# [WORK TO COMPLETE]
Write the records out again. Match them exactly.

# [RECORD EXTRACTS]
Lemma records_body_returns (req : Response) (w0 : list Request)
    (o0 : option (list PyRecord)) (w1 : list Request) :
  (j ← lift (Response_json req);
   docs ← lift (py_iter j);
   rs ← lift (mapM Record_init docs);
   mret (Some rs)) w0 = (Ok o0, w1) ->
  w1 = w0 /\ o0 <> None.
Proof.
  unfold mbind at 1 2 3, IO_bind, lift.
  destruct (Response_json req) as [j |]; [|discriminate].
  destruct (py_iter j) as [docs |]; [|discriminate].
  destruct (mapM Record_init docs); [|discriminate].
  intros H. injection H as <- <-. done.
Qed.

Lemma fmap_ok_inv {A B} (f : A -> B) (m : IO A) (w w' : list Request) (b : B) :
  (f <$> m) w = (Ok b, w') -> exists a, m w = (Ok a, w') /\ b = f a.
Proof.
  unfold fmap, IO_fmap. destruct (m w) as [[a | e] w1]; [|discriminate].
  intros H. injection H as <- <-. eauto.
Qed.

# [RESULT FOR THIS EXERCISE]
Lemma records_body_returns (req : Response) (w0 : list Request)
    (o0 : option (list PyRecord)) (w1 : list Request) :
  (j ← lift (Response_json req);
   docs ← lift (py_iter j);
   rs ← lift (mapM Record_init docs);
   mret (Some rs)) w0 = (Ok o0, w1) ->
  w1 = w0 /\ o0 <> None.
Proof.
  unfold mbind at 1 2 3, IO_bind, lift.
  destruct (Response_json req) as [j |]; [|discriminate].
  destruct (py_iter j) as [docs |]; [|discriminate].
  destruct (mapM Record_init docs); [|discriminate].
  intros H. injection H as <- <-. done.
Qed.

Lemma fmap_ok_inv {A B} (f : A -> B) (m : IO A) (w w' : list Request) (b : B) :
  (f <$> m) w = (Ok b, w') -> exists a, m w = (Ok a, w') /\ b = f a.
Proof.
  unfold fmap, IO_fmap. destruct (m w) as [[a | e] w1]; [|discriminate].
  intros H. injection H as <- <-. eauto.
Qed.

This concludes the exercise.